El cancerbero solitario
Molina resulta taciturno, áspero en ocasiones, pero muy franco y con una independencia de carácter que no abunda en la profesión
Cuando empezó a hacerse famoso, le llamaban Loquillo porque sus patillas rockabilly recordaban a las del cantante. También se lo podrían haber puesto porque encajaba a la perfección en el viejo tópico del fútbol que atribuye a los porteros un punto de locura. José Francisco Molina (Valencia, 8-8-1970) ha sido siempre un futbolista bastante poco convencional. Fuera del vestuario, resulta un tipo solitario, taciturno, un tanto áspero en ocasiones, pero muy franco y con una independencia de carácter que no abunda en la profesión. En el campo, nunca se resignó a vivir atado a la portería. Su juego con los pies le permitió vivir el más pintoresco debú con la selección que haya tenido jamás un futbolista español -jugó unos minutos de interior izquierdo porque el entrenador, Javier Clemente, se había quedado sin banquillo- y le convirtió en el prototipo del portero adaptado al fútbol de hoy.
Molina acabó muy enfadado su último partido, hace diez días, cuando el Deportivo perdió ante el Racing (0-2). El portero se pasó la segunda parte midiéndose en solitario a los contragolpes rivales. En una de ésas, le dio un arrebato, se echó la pelota al pie y avanzó con ella hasta el medio del campo para meter un pase largo hacia delante. Un gesto de rabia, y quizá también de cierto reproche a sus compañeros, que lo define muy bien. Molina es ese tipo discreto que sólo da un puñetazo en la mesa cuando hay que darlo. Y es también el guardameta con espíritu de delantero.

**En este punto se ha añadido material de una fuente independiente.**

Lemma acts_steps l s tr s' : acts l s = Some (tr, s') → steps s tr s'.
Proof.
  revert s tr. induction l as [|a l IH]; intros s tr H; simplify_eq/=; [constructor|].
  destruct (act a s) as [[e1 s1]|] eqn:Ha; simplify_eq/=.
  destruct (acts l s1) as [[e2 s2]|] eqn:Hl; simplify_eq/=.
  eapply steps_trans; [|by apply IH].
  apply (steps_snoc _ [] _ _ _ (steps_refl _)). by eapply act_step.
Qed.

Definition demo_cfg : WorkerConfig :=
  {| Threads := 1; NonceStep := 0; NonceOffset := 0; cfg_DeviceID := "cpu-0" |}.
Definition demo_launched : system :=
  match Start 1 (NewWorker 1 demo_cfg) with
  | Ok s => s
  | Err _ => {| shared := NewWorker 1 demo_cfg; grinders := [] |}
  end.
Definition demo_schedule : list action :=
  [ASetWork (Some (1%nat, demo_work))] ++ replicate 8 (AThread 0) ++ [AReceive; ACancel].
Definition demo_trace : list event * system :=
  default ([], demo_launched) (acts demo_schedule demo_launched).

Lemma demo_is_launched : launched 1 demo_cfg 1 demo_launched.
Proof. reflexivity. Qed.
Lemma demo_steps : steps demo_launched demo_trace.1 demo_trace.2.
Proof. apply (acts_steps demo_schedule). vm_compute. reflexivity. Qed.

Lemma no_header_hashed_twice_witness :
  ∃ h1 h2, hashes demo_trace.1 !! 0%nat = Some h1 ∧ hashes demo_trace.1 !! 1%nat = Some h2 ∧
  by_version h1 = by_version h2 ∧ hashed_header h1 ≠ hashed_header h2.
Proof.
  eexists. eexists. split; [vm_compute; reflexivity|]. split; [vm_compute; reflexivity|].
  split; [reflexivity|]. intros Hh.
  assert (0%nat = 1%nat); [|done].
  refine (no_header_hashed_twice 1 demo_cfg 1 demo_launched demo_trace.1 demo_trace.2 0 1 _ _
    demo_is_launched demo_steps _ _ _ _ _ _ Hh);
    [unfold partitioned; decide_vm|decide_vm..|vm_compute; reflexivity|vm_compute; reflexivity|
     reflexivity].
Defined.

Lemma shares_are_valid_witness :
  ∃ sh a lw, sh ∈ received demo_trace.1 ++ chan_buf (shared demo_trace.2) ∧
    ESetWork (Some (a, lw)) ∈ demo_trace.1 ∧ Share_Target sh = Work_Target lw.
Proof.
  assert (∃ sh, sh ∈ received demo_trace.1 ++ chan_buf (shared demo_trace.2)) as [sh Hsh].
  { vm_compute. eexists. left. }
  destruct (shares_are_valid 1 demo_cfg 1 demo_launched _ _ sh
    demo_is_launched demo_steps Hsh) as (a & lw & h & H1 & _ & H2 & _).
  exists sh, a, lw. exact (conj Hsh (conj H1 H2)).
Defined.

Lemma counters_account_witness : hashCount (shared demo_trace.2) = 2.
Proof.
  destruct (counters_account 1 demo_cfg 1 demo_launched _ _ demo_is_launched demo_steps)
    as [-> _]. vm_compute. reflexivity.
Defined.

Lemma worker_never_panics_witness :
  ∃ g, g ∈ grinders demo_trace.2 ∧ at_ g ≠ PPanicked.
Proof.
  assert (∃ g, g ∈ grinders demo_trace.2) as [g Hg] by (vm_compute; eexists; left).
  exists g. split; [exact Hg|].
  apply (worker_never_panics 1 demo_cfg 1 demo_launched _ _ g demo_is_launched demo_steps Hg).
Defined.

Lemma stop_terminates_witness :
  ∃ tr' s', steps demo_trace.2 tr' s' ∧ done (shared s') = true ∧
    forallb is_returned (grinders s') = true.
Proof.
  apply (stop_terminates 1 demo_cfg 1 demo_launched _ _ demo_is_launched demo_steps).
  vm_compute. reflexivity.
Defined.
(* ===== verification/Arbitration.v ===== *)
(** * internal/arbitration/engine.go

    The decision engine: a pure function from devices, revenue streams, the
    previous allocation and a policy to an allocation.  Yields are Go float64
    values ([Float64]); the human-readable [Reason] strings are kept as the
    format they are printed with and its arguments. *)
From Stdlib Require Import SpecFloat.
From S2P Require Import Prelude.
From S2P Require Import Float64.

Open Scope Z_scope.

(** ** Types of internal/hal that the engine reads *)

Definition Family : Type := string.
Record Identity := { ID : string; id_Family : Family; Vendor : string; Model : string }.
Record Capabilities := { cap_SHA256d : bool; GeneralCompute : bool }.

(** ** Streams and yields *)

Definition StreamID : Type := string.

Record Yield := { SatsPerSecond : float64; Confidence : float64 }.

Definition Effective (y : Yield) : float64 :=
  if negb (flt fzero (SatsPerSecond y)) || negb (flt fzero (Confidence y)) then fzero
  else
    let v := fmul (SatsPerSecond y) (fmin (Confidence y) fone) in
    if IsInf v || IsInf (Confidence y) then fzero else v.

Record Stream := {
  Stream_ID : StreamID;
  AcceptsFamilies : list Family;
  YieldPerDevice : gmap string Yield;
  DefaultYield : Yield;
  PrivacyRating : Z;
  EnvironmentalRating : Z;
  IsBitcoinMining : bool;
}.

(** [slices.Contains]. *)
Definition Accepts (s : Stream) (f : Family) : bool :=
  existsb (String.eqb f) (AcceptsFamilies s).

Definition YieldFor (s : Stream) (id : string) : Yield :=
  match YieldPerDevice s !! id with Some y => y | None => DefaultYield s end.

(** ** Policies: Go [int] values *)

Definition Policy : Type := Z.
Definition PolicyMaximizeEarnings : Policy := 0.
Definition PolicyStackBTC : Policy := 1.
Definition PolicyMaximizePrivacy : Policy := 2.
Definition PolicyEnvironmentFriendly : Policy := 3.

Definition Policy_Valid (p : Policy) : bool :=
  (p =? PolicyMaximizeEarnings) || (p =? PolicyStackBTC) ||
  (p =? PolicyMaximizePrivacy) || (p =? PolicyEnvironmentFriendly).

Inductive reason :=
  | NoReason
  | NoCompatibleStream
  | BelowFloor (minYield : float64)
  | BestUnderPolicy (p : Policy)
  | HeldBelowHysteresis (gainPercent hysteresisPercent : float64)
  | IncumbentIsBest.

Record Assignment := {
  a_DeviceID : string;
  a_Stream : StreamID;
  ExpectedYield : float64;
  SwitchedFromID : StreamID;
  Reason : reason;
  Held : bool;
  HeldIdle : bool;
  ForegoneSatsPerSec : float64;
}.

Definition zeroAssignment : Assignment :=
  {| a_DeviceID := ""; a_Stream := ""; ExpectedYield := fzero; SwitchedFromID := "";
     Reason := NoReason; Held := false; HeldIdle := false; ForegoneSatsPerSec := fzero |}.

Definition Idle (a : Assignment) : bool := String.eqb (a_Stream a) "".

Record Allocation := {
  Assignments : list Assignment;
  TotalYield : float64;
  al_Policy : Policy;
  SkippedDevice : Z;
}.

Record DeviceRef := { dev_Identity : Identity; dev_Capabilities : Capabilities }.

Record Input := {
  Devices : list DeviceRef;
  Streams : list Stream;
  Previous : option Allocation;
  in_Policy : Policy;
  HysteresisMargin : float64;
  MinYieldSatsPerSec : float64;
}.

(** ** Scoring *)

Definition btcStackBonus : float64 := f64_const 105 100.
Definition ratingBonusPerPoint : float64 := f64_const 1 100.

Definition ratingFactor (rating : Z) : float64 :=
  fadd fone (fmul (f64_of_Z rating) ratingBonusPerPoint).

Definition policyScore (s : Stream) (yield : float64) (p : Policy) : float64 :=
  if p =? PolicyStackBTC then
    if IsBitcoinMining s then fmul yield btcStackBonus else yield
  else if p =? PolicyMaximizePrivacy then fmul yield (ratingFactor (PrivacyRating s))
  else if p =? PolicyEnvironmentFriendly then fmul yield (ratingFactor (EnvironmentalRating s))
  else yield.

(** ** Candidates *)

Record streamCandidate := { stream : Stream; yield : float64 }.

Fixpoint candidateStreams (dev : DeviceRef) (streams : list Stream) (minYield : float64)
    : list streamCandidate * bool :=
  match streams with
  | [] => ([], false)
  | s :: rest =>
      let '(cands, belowFloor) := candidateStreams dev rest minYield in
      if negb (Accepts s (id_Family (dev_Identity dev))) then (cands, belowFloor)
      else
        let y := Effective (YieldFor s (ID (dev_Identity dev))) in
        if fle y fzero then (cands, belowFloor)
        else if flt y minYield then (cands, true)
        else ({| stream := s; yield := y |} :: cands, belowFloor)
  end.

De niño, cuando empezó a jugar en la playa, nadie quería ser portero. 'Y le tocó al tonto', contó en una ocasión. 'A mí, como a todos, lo que me gustaba era pasar y regatear'. Condenado a guardar la portería, nunca renunció a satisfacer aquel deseo infantil. Y de alguna manera acabó lográndolo en el Atlético, adonde había llegado tras formarse en la cantera del Valencia y ejercer de meritorio en Villarreal y Albacete. Fueron los memorables días del doblete, de aquel gran equipo en el que Molina desempeñaba una función crucial y no sólo para evitar que el contrario marcase. Su antigua vocación encontró el hábitat ideal en un sistema que llevaba la defensa muy arriba y obligaba al portero a ejercer casi como un líbero. Molina fue feliz, y la afición lo idolatró. Hablaba poco, pero siempre con una franqueza irrebatible. Y cuando hizo falta, le plantó cara a Antic y al mismo Gil.

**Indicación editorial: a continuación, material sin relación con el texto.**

Lemma charset_values_spec cs data :
  charset_values cs = Ok data ↔ Forall sym_ok data ∧ cs = map symbol data.
Proof.
  revert data. induction cs as [|c cs IH]; intros data; cbn [charset_values].
  - split; [intros <-%Ok_inj; done|]. intros [_ H]. by destruct data.
  - destruct (IndexByte bech32Charset c) as [i|] eqn:E.
    + apply IndexByte_Some in E as Hi. assert (i < 32)%nat as Hlt
        by (by apply lookup_lt_Some in Hi).
      assert (symbol (Z.of_nat i) = c) as Hc
        by (unfold symbol; rewrite Nat2Z.id; by apply nth_lookup_Some).
      destruct (charset_values cs) as [d|e]; cbn [mbind result_bind]; split.
      * intros <-%Ok_inj. destruct (proj1 (IH d) eq_refl) as [Hd ->].
        split; [constructor; [unfold sym_ok; lia|done]|]. cbn [map]. by rewrite Hc.
      * intros [Hd H]. destruct data as [|v data]; [done|]. cbn [map] in H.
        injection H as Hv Hcs. apply Forall_cons in Hd as [Hv1 Hd].
        rewrite Hv in E. rewrite IndexByte_symbol in E by done.
        injection E as <-. assert (Ok d = Ok data) as [= ->] by (apply IH; auto).
        f_equal. f_equal. unfold sym_ok in Hv1. lia.
      * done.
      * intros [Hd H]. destruct data as [|v data]; [done|]. cbn [map] in H.
        injection H as _ Hcs. apply Forall_cons in Hd as [_ Hd].
        assert (Err e = Ok data) by (apply IH; auto). done.
    + split; [done|]. intros [Hd H]. destruct data as [|v data]; [done|].
      cbn [map] in H. injection H as -> _. apply Forall_cons in Hd as [Hv _].
      by rewrite IndexByte_symbol in E.
Qed.

Lemma LastIndexByte_Some s c i : LastIndexByte s c = Some i → s !! i = Some c.
Proof.
  revert i. induction s as [|b s IH]; intros i; simpl; [done|].
  destruct (LastIndexByte s c) as [j|].
  - intros [= <-]. by apply IH.
  - destruct (Z.eqb_spec b c) as [->|]; [by intros [= <-]|done].
Qed.

Lemma LastIndexByte_None s c : c ∉ s → LastIndexByte s c = None.
Proof.
  induction s as [|b s IH]; intros H; simpl; [done|].
  rewrite IH by set_solver. destruct (Z.eqb_spec b c) as [->|]; [set_solver|done].
Qed.

Lemma symbols_no_one d : Forall sym_ok d → 49 ∉ map symbol d.
Proof.
  intros Hd H. apply list_elem_of_In, in_map_iff in H as (v & Hv & Hin).
  rewrite Forall_forall in Hd. apply list_elem_of_In in Hin.
  by apply (symbol_not_one v (Hd _ Hin)).
Qed.

(** * What the validator accepts *)

Section Acceptance.
Context (unicodeToLower unicodeToUpper : list Z → list Z).
Notation Lower := (ToLower unicodeToLower).
Notation Decode := (decodeBech32String unicodeToLower unicodeToUpper).
Notation Validate := (ValidateBech32Address unicodeToLower unicodeToUpper).

(** The prefix and single-case rules of BIP-173 on the raw string. *)
Definition surface_ok (addr : list Z) : Prop :=
  (HasPrefix addr (bytes_of_string "bc1") = true ∨ HasPrefix addr (bytes_of_string "BC1") = true) ∧
  (addr = Lower addr ∨ addr = ToUpper unicodeToUpper addr).

(** The part of [decodeBech32String] after the surface checks. *)
Definition decode_separated (s : list Z) : result (list Z) :=
  if (90 <? length s)%nat
  then Err (Errorf "btccrypto: bech32 address too long (%d > 90)" [Z.of_nat (length s)])
  else match LastIndexByte s 49 with
  | None | Some O => Err (Errorf "btccrypto: bech32 address has no separator" [])
  | Some pos =>
      let hrp := take pos s in
      if negb (bool_decide (hrp = bytes_of_string "bc"))
      then Err (Errorf "btccrypto: unsupported human-readable part %q (mainnet 'bc' only)" hrp)
      else
        let dataPart := drop (S pos) s in
        if (length dataPart <? 8)%nat
        then Err (Errorf "btccrypto: bech32 data part too short" [])
        else charset_values dataPart
  end.

Lemma decode_separated_spec s data :
  decode_separated s = Ok data ↔
  (length s ≤ 90)%nat ∧ (8 ≤ length data)%nat ∧ Forall sym_ok data ∧
  s = bytes_of_string "bc1" ++ map symbol data.
Proof.
  unfold decode_separated. destruct (90 <? length s)%nat eqn:E90; zbool.
  { split; [done|intros [? _]; lia]. }
  split.
  - destruct (LastIndexByte s 49) as [[|pos]|] eqn:El; [done| |done]. cbv zeta.
    case_bool_decide as Hh; [|done]. cbn [negb].
    destruct (length (drop (S (S pos)) s) <? 8)%nat eqn:E8; zbool; [done|]. intros H.
    apply charset_values_spec in H as [Hok Hd]. rewrite Hd, length_map in E8.
    apply LastIndexByte_Some in El.
    assert (pos = 1%nat) as ->.
    { apply (f_equal length) in Hh. rewrite length_take in Hh.
      change (length (bytes_of_string "bc")) with 2%nat in Hh.
      apply lookup_lt_Some in El. lia. }
    split; [done|]. split; [done|]. split; [done|].
    rewrite <- (take_drop 2 s), Hh, (drop_S _ _ _ El), Hd. done.
  - intros (_ & H4 & H5 & H6).
    assert (LastIndexByte s 49 = Some 2%nat) as ->.
    { rewrite H6. cbn -[symbol]. by rewrite LastIndexByte_None by (by apply symbols_no_one). }
    cbv zeta. assert (take 2 s = bytes_of_string "bc") as -> by (by rewrite H6).
    assert (drop 3 s = map symbol data) as -> by (by rewrite H6).
    rewrite bool_decide_true by done. cbn [negb].
    rewrite length_map, (proj2 (Nat.ltb_ge _ _) H4). by apply charset_values_spec.
Qed.

Lemma decodeBech32String_spec addr data :
  Decode addr = Ok data ↔
  surface_ok addr ∧ (length (Lower addr) ≤ 90)%nat ∧ (8 ≤ length data)%nat ∧
  Forall sym_ok data ∧ Lower addr = bytes_of_string "bc1" ++ map symbol data.
Proof.
  rewrite <- decode_separated_spec. unfold decodeBech32String, surface_ok.
  destruct (HasPrefix addr (bytes_of_string "bc1")), (HasPrefix addr (bytes_of_string "BC1"));
    cbn [negb andb]; try (split; [done|naive_solver]);
    case_bool_decide; case_bool_decide; cbn [negb andb]; fold (decode_separated (Lower addr));
    split; try done; naive_solver.
Qed.

Lemma classifyWitnessProgram_spec version program t :
  classifyWitnessProgram version program = Ok t ↔
  witness_type version (length program) = Some t.
Proof.
  unfold classifyWitnessProgram, witness_type.
  destruct (version =? 0); [|destruct (version =? 1)]; simpl;
    repeat case_match; simplify_eq; naive_solver.
Qed.

Lemma witness_type_bounds version n t :
  witness_type version n = Some t →
  (version = 0 ∨ version = 1) ∧ (n = 20%nat ∨ n = 32%nat).
Proof.
  unfold witness_type. destruct (Z.eqb_spec version 0), (Z.eqb_spec version 1),
    (Nat.eqb_spec n 20), (Nat.eqb_spec n 32); simpl; naive_solver.
Qed.

(** Encoding a program and decoding its symbols are inverse. *)
Lemma convertBits_inverse d5 prog :
  Forall sym_ok d5 →
  convertBits d5 5 8 false = Ok prog ↔ bytes_ok prog ∧ convertBits prog 8 5 true = Ok d5.
Proof.
  intros Hd. rewrite convertBits_decode by done. split.
  - intros (Hp & k & Hk & Hl & Hv). split; [done|].
    destruct (convertBits_encode prog Hp) as (d & -> & Hd' & k' & Hk' & Hl' & Hv').
    assert (k' = k) as -> by lia. f_equal. apply (of_digits_inj 32); auto; [lia|lia|congruence].
  - intros [Hp He]. split; [done|].
    destruct (convertBits_encode prog Hp) as (d & E & _ & k & H). rewrite E in He.
    apply Ok_inj in He as ->. by exists k.
Qed.

(** A valid data part: version, program symbols, checksum. *)
Lemma data_split data :
  (8 ≤ length data)%nat →
  ∃ v d5 cs, data = (v :: d5) ++ cs ∧ length cs = 6%nat ∧
    slice 1 (length data - 6) data = d5 ∧ nth 0 data 0 = v.
Proof.
  intros Hl. destruct data as [|v rest]; [simpl in Hl; lia|]. cbn [length] in *.
  exists v, (take (length rest - 6) rest), (drop (length rest - 6) rest).
  split; [by rewrite <- app_comm_cons, take_drop|]. split; [rewrite length_drop; lia|].
  split; [|done]. unfold slice. cbn [drop]. f_equal. lia.
Qed.

Lemma program_symbols prog :
  bytes_ok prog → (length prog = 20 ∨ length prog = 32)%nat →
  ∃ d5, convertBits prog 8 5 true = Ok d5 ∧ Forall sym_ok d5 ∧
    (length d5 = 32 ∨ length d5 = 52)%nat.
Proof.
  intros Hp Hn. destruct (convertBits_encode prog Hp) as (d5 & E & Hd & k & Hk & Hl & _).
  exists d5. split; [done|]. split; [done|]. lia.
Qed.

Lemma Validate_spec addr t :
  Validate addr = Ok t ↔
  surface_ok addr ∧ ∃ version program, bytes_ok program ∧
    witness_type version (length program) = Some t ∧
    Lower addr = bech32_encode version program.
Proof.
  unfold ValidateBech32Address. split.
  - destruct (Decode addr) as [data|] eqn:Ed; [|done]. cbn [mbind result_bind].
    apply decodeBech32String_spec in Ed as (Hs & H90 & H8 & Hok & Ha).
    destruct (data_split data H8) as (v & d5 & cs & -> & Hcs & Hsl & Hv).
    rewrite Hsl, Hv. cbv zeta. fold hrp_bc. apply Forall_app in Hok as [Hb Hcok].
    apply Forall_cons in Hb as Hb'. destruct Hb' as [_ Hd5].
    destruct (16 <? v); [done|]. change (if v =? 0 then _ else _) with (witness_const v).
    destruct (Z.eqb_spec (bech32Polymod (hrp_bc ++ (v :: d5) ++ cs)) (witness_const v))
      as [Hpoly|]; [|done]. cbn [negb].
    destruct (convertBits d5 5 8 false) as [prog|] eqn:Ec; [|done].
    cbn [wrapping mbind result_bind]. destruct (_ || _); [done|]. intros Ht.
    split; [done|]. exists v, prog. apply convertBits_inverse in Ec as [Hp Hc]; [|done].
    split; [done|]. split; [by apply classifyWitnessProgram_spec|].
    unfold bech32_encode. rewrite Hc, Ha. f_equal. f_equal. f_equal.
    by apply bech32_checksum_spec.
  - intros (Hs & v & prog & Hp & Ht & Ha).
    destruct (witness_type_bounds _ _ _ Ht) as [Hvb Hnb].
    destruct (program_symbols prog Hp Hnb) as (d5 & Hc & Hd5 & Hl5).
    unfold bech32_encode in Ha. rewrite Hc in Ha. cbv zeta in Ha.
    destruct (bech32_checksum_ok v (v :: d5)) as [Hcok Hcl].
    set (cs := bech32_checksum v (v :: d5)) in *.
    assert (Forall sym_ok (v :: d5)) as Hb by (constructor; [unfold sym_ok; lia|done]).
    set (data := (v :: d5) ++ cs) in *.
    assert (length data = S (length d5) + 6)%nat as Hlen
      by (unfold data; rewrite length_app, Hcl; done).
    assert (Decode addr = Ok data) as ->.
    { apply decodeBech32String_spec. split; [done|].
      split; [rewrite Ha, length_app, length_map; change (length (bytes_of_string "bc1")) with 3%nat; lia|].
      split; [lia|]. split; [by apply Forall_app|done]. }
    cbn [mbind result_bind]. destruct (data_split data) as (v' & d5' & cs' & He & Hc6 & Hsl & Hv);
      [lia|]. rewrite Hsl, Hv. unfold data in He.
    apply app_inj_2 in He as [He _]; [|congruence]. injection He as <- <-.
    rewrite (proj2 (Z.ltb_ge 16 v)) by lia. change (if v =? 0 then _ else _) with (witness_const v).
    assert (bech32Polymod (hrp_bc ++ data) = witness_const v) as Hpoly
      by (by apply bech32_checksum_spec).
    fold hrp_bc. rewrite Hpoly, Z.eqb_refl. cbn [negb].
    rewrite (proj2 (convertBits_inverse d5 prog Hd5)) by done. cbn [wrapping mbind result_bind].
    destruct (_ || _) eqn:Eb; [lia|]. by apply classifyWitnessProgram_spec.
Qed.
End Acceptance.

Todo se torció en el verano de 2000. Primero, bajó a Segunda con el Atlético, y luego, cuando al fin parecía que era el elegido para la portería de la selección, llegó la Eurocopa y aquel famoso partido inaugural contra Noruega. Un error en el gol del triunfo noruego convirtió a Molina en el chivo expiatorio de una penosa actuación colectiva. Como siempre, el portero iba por libre, ajeno a las camarillas del vestuario, y al seleccionador, José Antonio Camacho, no le costó sacrificarle en el siguiente partido. Nunca más volvió a llamarlo, ni siquiera después de sus excelentes temporadas con el Deportivo. Molina se sintió muy herido con todo aquello. Pero siguió a lo suyo, con su aire de loquillo retraído y solitario, ese que también tenía ayer cuando anunció, algo nervioso y sin dramatismo, que se marcha para volver.